Le président algérien Abdelaziz Bouteflika va-t-il devoir renoncer à un cinquième mandat ?

Ou plutôt les différents clans qui l’entourent et qui ont intérêt à ce qu’il rempile malgré la maladie, la vieillesse et « la menace vitale permanente » qui oppressent sa respiration et ses neurones ?

La question commence à se poser de manière aiguë […] [alors] que des syndicalistes, des patrons, des anciens combattants parmi les plus zélés partisans du bouteflikisme quittent le navire.

Avec elle, une autre question : mais qui donc gouverne l’Algérie, 42,2 millions d’habitants ? Qui décide ? Qui limoge ? Qui tranche ?

L’Algérie, un pays où se pose nombre de questions.

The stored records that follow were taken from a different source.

(* ===== verification/ImagesTreeFacts.v ===== *)
(** Lemmas on the loop that maps a Dockerfile to sets of images: what a step adds to the queue and to
    the sets, and the invariant. *)
From S2P Require Import Prelude Go GoStd WerfConfig WerfConfigGroups Dockerfile ImagesTree.
Import WerfConfig ImagesTree.

Module ImagesTreeFacts.
Import Dockerfile(Dockerfile, DockerfileStage, DockerfileStageInstruction).

Abbreviation names set := (img_Name <$> set).

(** * Where an image is *)

(** At a level, the last set being level 0. *)
Fixpoint placed (ret : ImagesSets) (l : nat) (nm : string) : Prop :=
  match ret with
  | [] => False
  | set :: ret' => (l = length ret' /\ nm ∈ names set) \/ placed ret' l nm
  end.

Lemma placed_below ret l nm : placed ret l nm -> l < length ret.
Proof. induction ret as [|set ret IH]; [done|]. simpl. intros [[-> _]|H]; [lia|]. specialize (IH H). lia. Qed.

Lemma placed_in ret nm : nm ∈ names (concat ret) <-> exists l, placed ret l nm.
Proof.
  induction ret as [|set ret IH]; simpl; [split; [by intros ?%not_elem_of_nil|by intros []]|].
  rewrite fmap_app, elem_of_app, IH. naive_solver.
Qed.

Lemma placed_once ret l l' nm : NoDup (names (concat ret)) -> placed ret l nm -> placed ret l' nm -> l = l'.
Proof.
  induction ret as [|set ret IH]; [done|]. simpl. rewrite fmap_app, NoDup_app. intros (_ & Hd & Hn).
  assert (forall k, nm ∈ names set -> placed ret k nm -> False) as Hx.
  { intros k Hs Hk. apply (Hd nm Hs), placed_in. by exists k. }
  naive_solver.
Qed.

Lemma names_exclude n set : names (exclude n set) = filter (fun nm => nm <> n) (names set).
Proof.
  induction set as [|i set IH]; [done|]. unfold exclude in *. rewrite filter_cons, fmap_cons, filter_cons.
  case_decide; rewrite ?fmap_cons, IH; done.
Qed.

Lemma names_concat_exclude n ret :
  names (concat (exclude n <$> ret)) = filter (fun nm => nm <> n) (names (concat ret)).
Proof.
  induction ret as [|set ret IH]; [done|]. csimpl. by rewrite !fmap_app, names_exclude, IH, filter_app.
Qed.

Lemma placed_exclude n ret l nm : placed (exclude n <$> ret) l nm <-> nm <> n /\ placed ret l nm.
Proof.
  induction ret as [|set ret IH]; simpl; [tauto|].
  rewrite length_fmap, names_exclude, list_elem_of_filter, IH. tauto.
Qed.

(** * Appending an image *)

Lemma append_spec level ret img :
  NoDup (names (concat ret)) -> length ret = level \/ length ret = S level ->
  exists ret', appendImageToCurrentSet level ret img = Ok ret' /\
    length ret' = S level /\ NoDup (names (concat ret')) /\
    forall l nm, placed ret' l nm <-> (nm = img_Name img /\ l = level) \/ (nm <> img_Name img /\ placed ret l nm).
Proof.
  intros Hnd Hl. unfold appendImageToCurrentSet.
  assert (exists cur prev, (if level =? length ret then [] :: ret else ret) = cur :: prev /\ length prev = level /\
    NoDup (names (concat (cur :: prev))) /\ forall l nm, placed (cur :: prev) l nm <-> placed ret l nm)
    as (cur & prev & -> & Hlen & Hn & Hp).
  { destruct (Nat.eqb_spec level (length ret)) as [->|Hne]; [exists [], ret|destruct ret as [|cur prev]; [simpl in *; lia|exists cur, prev]].
    - split; [done|]. split; [done|]. split; [done|]. intros l nm. simpl. set_solver.
    - simpl in Hl, Hne. split; [done|]. split; [lia|]. by split. }
  destruct (existsb _ cur) eqn:E; (eexists; split; [done|]); simpl; (split; [rewrite ?length_fmap; lia|]).
  - apply List.existsb_exists in E as (old & Hin%list_elem_of_In & E%String.eqb_eq).
    split; [done|]. intros l nm. simpl in Hp. rewrite Hp.
    assert (placed ret level (img_Name img)) as Hlv by (apply Hp; left; split; [done|rewrite <-E; by apply list_elem_of_fmap_2]).
    destruct (decide (nm = img_Name img)) as [->|Hne]; [|tauto].
    split; [intros H; left; split; [done|exact (placed_once _ _ _ _ Hnd H Hlv)]|].
    intros [[_ ->]|[Hx _]]; [exact Hlv|by destruct Hx].
  - assert (img_Name img ∉ names cur) as Hcur.
    { intros (old & Eo & Hin)%list_elem_of_fmap. assert (existsb (fun i => (img_Name i =? img_Name img)%string) cur = true); [|congruence].
      apply List.existsb_exists. exists old. split; [by apply list_elem_of_In|by apply String.eqb_eq]. }
    simpl in Hn. rewrite fmap_app in Hn. apply NoDup_app in Hn as (Hc & Hd & Hpn). split.
    + rewrite !fmap_app, names_concat_exclude. apply NoDup_app. split; [|split; [|by apply NoDup_filter]].
      * apply NoDup_app. split; [done|]. split; [|apply NoDup_singleton]. set_solver.
      * intros nm. simpl. rewrite elem_of_app, list_elem_of_filter, list_elem_of_singleton. naive_solver.
    + intros l nm. simpl in Hp. rewrite <-Hp, length_fmap, fmap_app, elem_of_app, placed_exclude. simpl.
      rewrite list_elem_of_singleton, Hlen. destruct (decide (nm = img_Name img)) as [->|Hne]; [|naive_solver].
      naive_solver.
Qed.

(** * One item of the queue *)

Section loop.
Context {gq : GoQuote} {nd : Nondet} {us : UtilStrings} {bk : Dockerfile.Buildkit} {src : ImageSources}.
Variables (opts : TreeOptions) (cfg : Dockerfile) (image : ImageInterface) (targetPlatform : string) (forceLogging : bool).

Abbreviation mapItem := (mapItem opts cfg image targetPlatform forceLogging).
Abbreviation queueLoop := (queueLoop opts cfg).

(** The stages that the instructions refer to; ARG is passed over. *)
Definition references (l : list DockerfileStageInstruction) : list nat :=
  concat ((fun instr => match Dockerfile.Data instr with
                        | Dockerfile.ArgCommand _ => []
                        | _ => (map_to_list (Dockerfile.DependenciesByStageRef instr)).*2
                        end) <$> l).

(** The stages that a stage is built from: its base and the ones it refers to. *)
Definition children (t : nat) : list nat :=
  match Dockerfile.Stages cfg !! t with
  | Some stg => option_list (Dockerfile.FindStage cfg (Dockerfile.BaseName stg)) ++ references (Dockerfile.Instructions stg)
  | None => []
  end.

(** An instruction that gives a stage of the image. *)
Definition notArg (instr : DockerfileStageInstruction) : Prop :=
  match Dockerfile.Data instr with Dockerfile.ArgCommand _ => False | _ => True end.

(** A stage with such an instruction. *)
Definition hasInstruction (t : nat) : Prop :=
  forall stg, Dockerfile.Stages cfg !! t = Some stg -> Exists notArg (Dockerfile.Instructions stg).

Lemma mapInstructions_stages reset level l : forall n stgs queue s,
  wlp (mapInstructions cfg reset level n l stgs queue) s (fun x _ =>
    length stgs <= length x.1 /\ (Exists notArg l -> length stgs < length x.1)).
Proof.
  induction l as [|instr l IH]; intros n stgs queue s.
  { apply wlp_ret. split; [done|]. by intros ?%Exists_nil. }
  cbn [mapInstructions]. destruct (Dockerfile.Data instr) eqn:E.
  2:{ eapply wlp_mono; [apply IH|]. intros x w [Hl Hx]. split; [done|]. intros [Ha|Ha]%Exists_cons; [|by apply Hx].
      unfold notArg in Ha. by rewrite E in Ha. }
  all: apply wlp_bind; unfold wlp at 1, iterate; eapply wlp_mono; [apply IH|]; intros x w [Hl _];
    rewrite length_app in Hl; simpl in Hl; split; [|intros _]; lia.
Qed.

Lemma mapInstructions_wp reset level l : forall n stgs queue s,
  wp (mapInstructions cfg reset level n l stgs queue) s (fun x _ => exists q,
    x.2 = queue ++ q /\ q ≡ₚ (fun d => queued cfg d (level + 1)) <$> references l).
Proof.
  induction l as [|instr l IH]; intros n stgs queue s.
  { apply wp_ret. exists []. by rewrite List.app_nil_r. }
  assert (forall n' stgs' queue' s' ds, references (instr :: l) = ds ++ references l ->
    queue' ≡ₚ (fun d => queued cfg d (level + 1)) <$> ds ->
    wp (mapInstructions cfg reset level n' l stgs' (queue ++ queue')) s' (fun x _ => exists q,
      x.2 = queue ++ q /\ q ≡ₚ (fun d => queued cfg d (level + 1)) <$> references (instr :: l))) as Hgo.
  { intros n' stgs' queue' s' ds -> Hq. eapply wp_mono; [apply IH|]. intros x w (q & -> & Hr).
    exists (queue' ++ q). split; [by rewrite List.app_assoc|]. by rewrite fmap_app, Hq, Hr. }
  cbn [mapInstructions]. destruct (Dockerfile.Data instr) eqn:E.
  2:{ specialize (Hgo n stgs [] s []). rewrite List.app_nil_r in Hgo. apply Hgo; [|done].
      unfold references. rewrite fmap_cons. simpl. by rewrite E. }
  all: apply wp_bind; unfold wp at 1, iterate; apply (Hgo _ _ _ _ (map_to_list (Dockerfile.DependenciesByStageRef instr)).*2);
    [unfold references; rewrite fmap_cons; simpl; by rewrite E|by rewrite shuffle_perm].
Qed.

(** What an item gives: an image of its name, and its children on the next level. *)
Definition itemDone (item : QueueItem) (x : Image * list QueueItem) : Prop :=
  img_Name x.1 = WerfImageName item /\
  x.2 ≡ₚ (fun d => queued cfg d (S (Level item))) <$> children (item_Stage item).

Lemma newImage_name platform name type o img : newImage platform name type o = Ok img -> img_Name img = name.
Proof. unfold newImage, NewImage. repeat case_match; intros; by simplify_eq. Qed.

Lemma newImage_ok platform name type o :
  platform <> "" -> FetchLatestBaseImage o = false -> exists img, newImage platform name type o = Ok img.
Proof. intros Hp Hf. unfold newImage, NewImage. rewrite bool_decide_eq_false_2, Hf by done. by eexists. Qed.

Lemma mapItem_wlp item s : wlp (mapItem item) s (fun x _ => itemDone item x).
Proof.
  unfold ImagesTree.mapItem. destruct (Dockerfile.Stages cfg !! item_Stage item) as [stg|] eqn:E; [|done].
  cbv zeta. apply wlp_bind, wlp_wrap, wlp_lift. intros img Himg.
  assert (img_Name img = WerfImageName item) as Hn by (case_match; by apply newImage_name in Himg).
  apply wlp_bind. eapply wlp_mono; [apply wp_wlp, mapInstructions_wp|]. intros [stgs q] w (q' & Hq & Hp).
  destruct (negb _ && _); [exact I|]. apply wlp_ret. split; [done|]. simpl in Hq |- *. subst q. rewrite Nat.add_1_r in *.
  unfold children. rewrite E, fmap_app, Hp. destruct (Dockerfile.FindStage _ _); reflexivity.
Qed.

Lemma mapItem_ok item s : targetPlatform <> "" ->
  StagedDockerfileV2 opts = true \/ hasInstruction (item_Stage item) ->
  item_Stage item < length (Dockerfile.Stages cfg) -> wp (mapItem item) s (fun x _ => itemDone item x).
Proof.
  intros Hp Hv [stg E]%lookup_lt_is_Some. eapply wp_mono; [apply (wp_conj _ _ (fun _ _ => True)); [|apply mapItem_wlp]|naive_solver].
  unfold ImagesTree.mapItem. rewrite E. cbv zeta. apply wp_bind, wp_wrap.
  destruct (Dockerfile.FindStage _ _).
  all: edestruct (newImage_ok targetPlatform) as [img Hi]; [done| |eapply wp_lift; [exact Hi|]]; [done|].
  all: apply wp_bind; eapply wp_mono; [eapply wp_conj; [apply mapInstructions_wp|apply mapInstructions_stages]|].
  all: intros x w [_ [_ Hx]].
  all: destruct (StagedDockerfileV2 opts); simpl; [by apply wp_ret|].
  all: destruct Hv as [?|Hv]; [done|]; specialize (Hx (Hv _ E)); simpl in Hx.
  all: rewrite bool_decide_eq_false_2 by lia; by apply wp_ret.
Qed.
End loop.
End ImagesTreeFacts.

Il existe un État, des institutions, qui gèrent le tout-venant. Il existe ainsi un formalisme administratif et institutionnel très marqué en Algérie. Mais pour les décisions sensibles : orientations politiques, nouvelles lois économiques, gestion sécuritaire des opposants, les noyaux ne sont pas nombreux. Il y a la présidence, donc, en temps normaux, Bouteflika et ses proches. Il y a aussi l’état-major de l’armée, allié du clan Bouteflika mais pas son vassal, ce qui est important. Les décisions stratégiques se prennent après tractations et consensus. « Ce brouillage permet au pouvoir politique d’échapper à ses responsabilités », renchérit […] Karima Lazali, […] « Depuis l’indépendance, il y a eu construction d’un pouvoir politique qui se déroulait sur deux scènes parallèles, l’une était visible et l’autre invisible qui exercerait tous les pouvoirs sans jamais en rendre compte aux gouvernés », décrit Karima Lazali. […]

Passage en revue des différents clans au pays où la règle qui prévaut est la suivante : ceux qui ne savent pas parlent et ceux qui savent ne parlent pas.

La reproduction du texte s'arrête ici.